(** C6: for a module that is not local source and from which a
    [PackageDependency] is derived, the round of
    [get_dependencies_from_modules] adds the dependency exactly when the
    heuristic found a version or the name has no dot, and otherwise leaves
    the set as it is.  Over a whole run that returns, such a module's
    dependency is in the result when that condition holds, and no
    dependency of the result has both no version and a dotted name.  The
    run returns exactly when the module iterator does not raise and no
    module yielded has a [__file__] that is not a string: for such a
    module [os.path.abspath] raises a TypeError, which the loop lets
    through. *)
Theorem dependency_kept_iff (rt : Runtime) (base modname : string)
    (m : PyModule) (pdep : PackageDependency) :
  has_local_file rt base modname m = Ok false →
  PackageDependency_create rt m = Ok pdep →
  Some (name pdep) = mod_name m
  ∧ version pdep = get_version_heuristic rt m
  ∧ (∀ D, dependencies_step rt base D (modname, m)
          = Ok (if bool_decide (version pdep ≠ None
                                ∨ Str.contains "." (name pdep) = false)
                then dep_add rt pdep D else D))
  ∧ (∀ D, version pdep = None → Str.contains "." (name pdep) = true →
          dependencies_step rt base D (modname, m) = Ok D)
  ∧ (∀ it D, (modname, m) ∈ items it →
       get_dependencies_from_modules rt it base = Ok D →
       (version pdep ≠ None ∨ Str.contains "." (name pdep) = false →
        dep_in_set rt pdep D = true)
       ∧ ∀ d, d ∈ D →
           version d ≠ None ∨ Str.contains "." (name d) = false)
  ∧ (∀ it, (∃ D, get_dependencies_from_modules rt it base = Ok D)
           ↔ failure it = None
             ∧ ∀ n' m', (n', m') ∈ items it → mod_file m' ≠ Some None)
  ∧ (∀ it n' m', (n', m') ∈ items it → mod_file m' = Some None →
       get_dependencies_from_modules rt it base = Raise TypeError)
  ∧ (∀ it e, get_dependencies_from_modules rt it base = Raise e →
       (e = TypeError ∧ ∃ n' m', (n', m') ∈ items it ∧ mod_file m' = Some None)
       ∨ ((∀ n' m', (n', m') ∈ items it → mod_file m' ≠ Some None)
          ∧ failure it = Some e)).
Proof.
  intros Hlocal Hcreate.
  assert (∀ D, dependencies_step rt base D (modname, m)
               = Ok (if bool_decide (kept pdep) then dep_add rt pdep D else D))
    as Hstep.
  { intros D. rewrite dependencies_step_not_local by done. by rewrite Hcreate. }
  split_and!.
  - unfold PackageDependency_create in Hcreate.
    destruct (mod_name m); by simplify_eq.
  - unfold PackageDependency_create in Hcreate.
    destruct (mod_name m); by simplify_eq.
  - done.
  - intros D Hv Hdot. rewrite Hstep, bool_decide_eq_false_2; [done|].
    unfold kept. intros [?|?]; congruence.
  - intros it D Hin Hrun. split.
    + intros Hk.
      by apply (dependencies_recorded rt base it D Hrun (modname, m) Hin).
    + intros d Hd.
      by destruct (dependencies_origin rt base it D Hrun d Hd)
        as (n' & m' & _ & _ & _ & Hk).
  - intros it. apply dependencies_run_returns.
  - intros it n' m'. apply dependencies_run_type_error.
  - intros it e. apply dependencies_run_raises.
Qed.

Lemma dependency_kept_iff_witness :
  has_local_file (bare_runtime "/") "/exp" "widgets.sub" widgets_sub_module
  = Ok false
  ∧ PackageDependency_create (bare_runtime "/") widgets_sub_module
    = Ok (mkPackageDependency "widgets.sub" None)
  ∧ dependencies_step (bare_runtime "/") "/exp"
      [mkPackageDependency "widgets" (Some "2.0")]
      ("widgets.sub", widgets_sub_module)
    = Ok [mkPackageDependency "widgets" (Some "2.0")].
Proof.
  split; [reflexivity|]. split; [reflexivity|].
  refine (proj1 (proj2 (proj2 (proj2
            (dependency_kept_iff (bare_runtime "/") "/exp" "widgets.sub"
               widgets_sub_module (mkPackageDependency "widgets.sub" None)
               _ _)))) _ _ _);
    reflexivity.
Defined.

(** A namespace package among the modules stops the run. *)
Example namespace_package_raises :
  get_dependencies_from_modules (bare_runtime "/")
    (mkIter [("widgets", widgets_module); ("plugins", namespace_module)] None)
    "/exp"
  = Raise TypeError
  ∧ get_sources_from_modules (bare_runtime "/")
      (mkIter [("widgets", widgets_module); ("plugins", namespace_module)]
              None) "/exp"
    = Raise TypeError.
Proof. split; by vm_compute. Qed.

(** ** Claims about the orchestrator *)

Section Orchestrator.

(** What a normal return of [gather_sources_and_dependencies] went
    through, up to the sources. *)
Lemma gather_sources_inv (rt : Runtime) (globs : Namespace)
    (main : option Source) (S : list PyObj) (D : list PackageDependency) :
  gather_sources_and_dependencies rt globs = Ok (main, S, D) →
  ∃ experiment_path discover_sources gather_sources S0,
    get_main_file rt globs = Ok (experiment_path, main)
    ∧ SETTINGS rt !! "DISCOVER_SOURCES" = Some discover_sources
    ∧ source_discovery_strategies !! discover_sources = Some gather_sources
    ∧ gather_sources rt globs experiment_path = Ok S0
    ∧ S = set_add rt (obj_of_main main) S0.
Proof.
  unfold gather_sources_and_dependencies, getitem. intros Hrun.
  destruct (get_main_file rt globs) as [[path main']|] eqn:Hmain; [|done].
  cbn [mbind result_bind] in Hrun.
  destruct (SETTINGS rt !! "DISCOVER_SOURCES") as [ds|] eqn:Hds; [|done].
  cbn [mbind result_bind] in Hrun.
  destruct (source_discovery_strategies !! ds) as [gs|] eqn:Hgs; [|done].
  cbn [mbind result_bind] in Hrun.
  destruct (gs rt globs path) as [S0|] eqn:HS0; [|done].
  cbn [mbind result_bind] in Hrun.
  destruct (SETTINGS rt !! "DISCOVER_DEPENDENCIES") as [dd|]; [|done].
  cbn [mbind result_bind] in Hrun.
  destruct (dependency_discovery_strategies !! dd) as [gd|]; [|done].
  cbn [mbind result_bind] in Hrun.
  destruct (gd rt globs path) as [D0|]; [|done].
  cbn [mbind result_bind] in Hrun.
  destruct (if has_numpy rt then _ else _) as [D1|]; [|done].
  cbn [mbind result_bind] in Hrun. simplify_eq.
  by exists path, ds, gs, S0.
Qed.

(** With both strategies at [none] and without numpy, the orchestrator
    returns as soon as the main file is determined. *)
Lemma gather_none_returns (rt : Runtime) (globs : Namespace)
    (experiment_path : string) (main : option Source) :
  get_main_file rt globs = Ok (experiment_path, main) →
  SETTINGS rt !! "DISCOVER_SOURCES" = Some "none" →
  SETTINGS rt !! "DISCOVER_DEPENDENCIES" = Some "none" →
  has_numpy rt = false →
  gather_sources_and_dependencies rt globs
  = Ok (main, [obj_of_main main], []).
Proof.
  intros Hmain Hs Hd Hnp. unfold gather_sources_and_dependencies, getitem.
  rewrite Hmain. cbn [mbind result_bind]. rewrite Hs, Hd, Hnp. reflexivity.
Qed.

End Orchestrator.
--- --- ---
• **Activity**: Please find, in the entries above, every line where "plugins" occurs, and copy it.

• **Answer below**:
    (mkIter [("widgets", widgets_module); ("plugins", namespace_module)] None)
      (mkIter [("widgets", widgets_module); ("plugins", namespace_module)]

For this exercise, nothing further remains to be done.